Marcone lo tuvo en cuenta y asintió.
—Sí, es cierto. Por desgracia, eligió un foro público para esta discusión. Usted se ha erigido como mi enemigo a los ojos de cualquiera que estuviera mirando. Por muy comprensibles que hayan podido ser sus razones, queda el hecho de que me ha desafiado en público. No puedo dejarlo estar, sean cuales sean mis sentimientos personales, sin provocar más de lo mismo. Debo mantener el control. No es nada personal, señor Dresden, Son negocios.
Tensé la mandíbula, agarré con fuerza mi cetro y me aseguré de que el escudo todavía estaba allí, listo para protegerme.
—¿Y qué va a hacer al respecto?
—Nada —contestó—. No necesito hacer nada. O le matará nuestro enemigo, en cuyo caso no necesito arriesgarme ni yo ni a mi gente para eliminarle, o usted le encontrará a tiempo y le derrotará. Si le vence, le haré entender a cualquiera que pregunte que lo hizo a instancias mías, por lo que estaré de acuerdo en olvidar esta noche. Sea de la forma que sea, me beneficia mucho más esperar a ver qué pasa.
—Si me mata —señalé—, si soy el próximo al que arranca el corazón, seguirá sin saber dónde está. Lo tendrá más difícil para eliminarle y proteger su negocio.
—Cierto —dijo Marcone. Después sonrió, lo que duró solo una fracción de segundo—. Pero creo que usted no es una presa tan fácil.

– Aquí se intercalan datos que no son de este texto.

Lemma leb_not_ltb_eq_r (c s : float) (m : positive) (e : Z) :
  Prim2SF c = S754_finite false m e ->
  (s <=? c) = true -> (s <? c) = false -> s = c.
Proof.
  intros Hc. rewrite leb_spec, ltb_spec, Hc. unfold SFleb, SFltb.
  pose proof (SFcompare_antisym (Prim2SF s) (S754_finite false m e)) as Hanti.
  destruct (SFcompare (Prim2SF s) (S754_finite false m e)) as [[]|] eqn:Hcmp;
    try discriminate.
  intros _ _. apply Prim2SF_inj. rewrite Hc. now apply SFcompare_eq_finite.
Qed.

Lemma ltb_below (a b s : float) (ma mb : positive) (ea eb : Z) :
  Prim2SF a = S754_finite false ma ea -> Prim2SF b = S754_finite false mb eb ->
  (ea < eb)%Z -> (s <? a) = true -> (s <? b) = true.
Proof.
  intros Ha Hb Hlt. rewrite !ltb_spec, Ha, Hb. unfold SFltb, SFcompare.
  destruct (Prim2SF s) as [[]|[]| |[] m e]; try congruence.
  destruct (Z.compare_spec e ea), (Z.compare_spec e eb); try lia; congruence.
Qed.

Lemma ltb_above (a b s : float) (ma mb : positive) (ea eb : Z) :
  Prim2SF a = S754_finite false ma ea -> Prim2SF b = S754_finite false mb eb ->
  (ea < eb)%Z -> (b <? s) = true -> (a <? s) = true.
Proof.
  intros Ha Hb Hlt. rewrite !ltb_spec, Ha, Hb. unfold SFltb, SFcompare.
  destruct (Prim2SF s) as [[]|[]| |[] m e]; try congruence.
  destruct (Z.compare_spec eb e), (Z.compare_spec ea e); try lia; congruence.
Qed.

Lemma ltb_asym (x y : float) : (x <? y) = true -> (y <? x) = false.
Proof.
  intros H. destruct (y <? x) eqn:Hyx; [|reflexivity].
  apply ltb_leb in Hyx. apply ltb_not_leb in H. congruence.
Qed.

(** What [max(1.0, min(10.0, s))] is, by the position of [s]. *)
Lemma clamp_1_10 (s : float) :
  ((s <? 1) = true -> PyFloat.py_max 1 (PyFloat.py_min 10 s) = 1)
  /\ ((10 <? s) = true -> PyFloat.py_max 1 (PyFloat.py_min 10 s) = 10)
  /\ ((1 <=? s) = true -> (s <=? 10) = true ->
      PyFloat.py_max 1 (PyFloat.py_min 10 s) = s).
Proof.
  assert (H1 : Prim2SF 1 = S754_finite false 4503599627370496 (-52))
    by (vm_compute; reflexivity).
  assert (H10 : Prim2SF 10 = S754_finite false 5629499534213120 (-49))
    by (vm_compute; reflexivity).
  unfold PyFloat.py_max, PyFloat.py_min. split; [|split].
  - intros Hs.
    rewrite (ltb_below 1 10 s _ _ _ _ H1 H10 ltac:(lia) Hs), (ltb_asym _ _ Hs).
    reflexivity.
  - intros Hs. rewrite (ltb_asym _ _ Hs). reflexivity.
  - intros Hlo Hhi. destruct (s <? 10) eqn:Hlt.
    + destruct (1 <? s) eqn:Hgt; [reflexivity|].
      symmetry. exact (leb_not_ltb_eq 1 s _ _ H1 Hlo Hgt).
    + rewrite (leb_not_ltb_eq_r 10 s _ _ H10 Hhi Hlt). reflexivity.
Qed.

End FloatOrder.

(** ** The stance thresholds *)

Section Stance.
Local Open Scope float_scope.
Import OpinionClassifier.

Lemma stance_in_favor (s : float) :
  _determine_stance s = "IN_FAVOR" <-> (0.15 <=? s) = true.
Proof.
  unfold _determine_stance.
  destruct (0.15 <=? s); [tauto|].
  destruct (s <=? -0.15); split; discriminate.
Qed.

Lemma stance_against (s : float) :
  _determine_stance s = "AGAINST" <-> (s <=? -0.15) = true.
Proof.
  unfold _determine_stance.
  destruct (0.15 <=? s) eqn:Hhi.
  - split; [discriminate|].
    intros Hlo%leb_neg_const%negative_not_above. congruence.
  - destruct (s <=? -0.15); split; congruence.
Qed.

Lemma stance_neutral (s : float) :
  _determine_stance s = "NEUTRAL"
  <-> (0.15 <=? s) = false /\ (s <=? -0.15) = false.
Proof.
  unfold _determine_stance.
  destruct (0.15 <=? s); [split; [discriminate|intros []; discriminate]|].
  destruct (s <=? -0.15); split; try discriminate; try tauto.
  intros []; discriminate.
Qed.

Lemma stance_between (s : float) :
  (-0.15 <? s) = true -> (s <? 0.15) = true -> _determine_stance s = "NEUTRAL".
Proof.
  intros Hlo%ltb_not_leb Hhi%ltb_not_leb. apply stance_neutral. auto.
Qed.

(** C3: [_determine_stance] answers IN_FAVOR exactly when the score is at
    least 0.15, AGAINST exactly when it is at most -0.15, and NEUTRAL in
    every other case; 0.15 itself is IN_FAVOR, -0.15 itself is AGAINST,
    and every score strictly between the two thresholds is NEUTRAL. *)
Theorem determine_stance_thresholds (s : float) :
  (_determine_stance s = "IN_FAVOR" <-> (0.15 <=? s) = true)
  /\ (_determine_stance s = "AGAINST" <-> (s <=? -0.15) = true)
  /\ (_determine_stance s = "NEUTRAL"
      <-> (0.15 <=? s) = false /\ (s <=? -0.15) = false)
  /\ _determine_stance 0.15 = "IN_FAVOR"
  /\ _determine_stance (-0.15) = "AGAINST"
  /\ ((-0.15 <? s) = true -> (s <? 0.15) = true -> _determine_stance s = "NEUTRAL").
Proof.
  split; [apply stance_in_favor|].
  split; [apply stance_against|].
  split; [apply stance_neutral|].
  split; [reflexivity|].
  split; [reflexivity|].
  apply stance_between.
Qed.

End Stance.

(** ** The bias score *)

Section Scorer.
Local Open Scope float_scope.
Import ArticleScorer.

Lemma one_decimal_1 : PyFloat.one_decimal 1.
Proof. exists false, 10%Z. vm_compute. reflexivity. Qed.

Lemma one_decimal_10 : PyFloat.one_decimal 10.
Proof. exists false, 100%Z. vm_compute. reflexivity. Qed.

(** A value of [round(x, 1)] above 1 comes from a finite [x]. *)
Lemma round1_one_decimal (x : float) :
  (1 <? PyFloat.round1 x) = true -> (PyFloat.round1 x <? 10) = true ->
  PyFloat.one_decimal (PyFloat.round1 x).
Proof.
  unfold PyFloat.round1. intros Hlo Hhi.
  destruct (Prim2SF x) as [sx|sx| |sx m e] eqn:Hx.
  - rewrite ltb_spec, Hx in Hlo. destruct sx; vm_compute in Hlo; discriminate.
  - destruct sx.
    + rewrite ltb_spec, Hx in Hlo. vm_compute in Hlo; discriminate.
    + rewrite ltb_spec, Hx in Hhi. vm_compute in Hhi; discriminate.
  - rewrite ltb_spec, Hx in Hlo. vm_compute in Hlo; discriminate.
  - eexists _, _. reflexivity.
Qed.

Creo que aunque llegue a matarlo, se revelará de alguna forma. Desde el encuentro que tuvimos el otro día, tengo la sensación de saber qué tipo de cosas buscar.
Le miré con el ceño fruncido, me di la vuelta para marcharme y caminé con dinamismo hada la puerta.
—Harry —dijo.
Me paré y me volví.
—Un comentario personal: de todas formas, no sé nada de lo que pudiera sacar provecho. De los suyos, todos los que nos llevamos, ninguno reveló nada. Fíjese hasta dónde llega su miedo. Parece que nadie sabe de dónde viene la droga, de qué está hecha o dónde trabaja esa persona. En las sombras, dicen; que siempre está en las sombras. Eso es todo lo que he averiguado.
Contemplé a Johnny Marcone por un momento y después asentí, una vez.
—Gracias.
Se encogió de hombros.
—Buena suerte. Creo que sería mejor si usted y yo no nos volviéramos a encontrar en el futuro. No permitiré más intromisiones en mis asuntos.
—También creo que es una buena idea.
—Perfecto. Está bien tratar con alguien comprensivo.
Y después se dio la vuelta hacia los dos hombres que le quedaban, dejando detrás de él el cadáver de Lawrence, el cojo, en el suelo.
Me volví y salí del local caminando con dificultad, hacia la noche, hacia la fría lluvia nebulosa. Todavía me encontraba mal y aún podía ver los ojos de Lawrence, el cojo, cuando murió. Todavía podía oír en mi cabeza la risa ronca de Linda Randall. Todavía lamentaba haber mentido a Murphy y seguía teniendo la intención de no contarle nada más de lo que ya le había dicho. Todavía no sabía quién intentaba matarme y no tenía ninguna defensa que presentar al Consejo Blanco.
—Afrontémoslo, Harry —me dije—, aún estás bien jodido.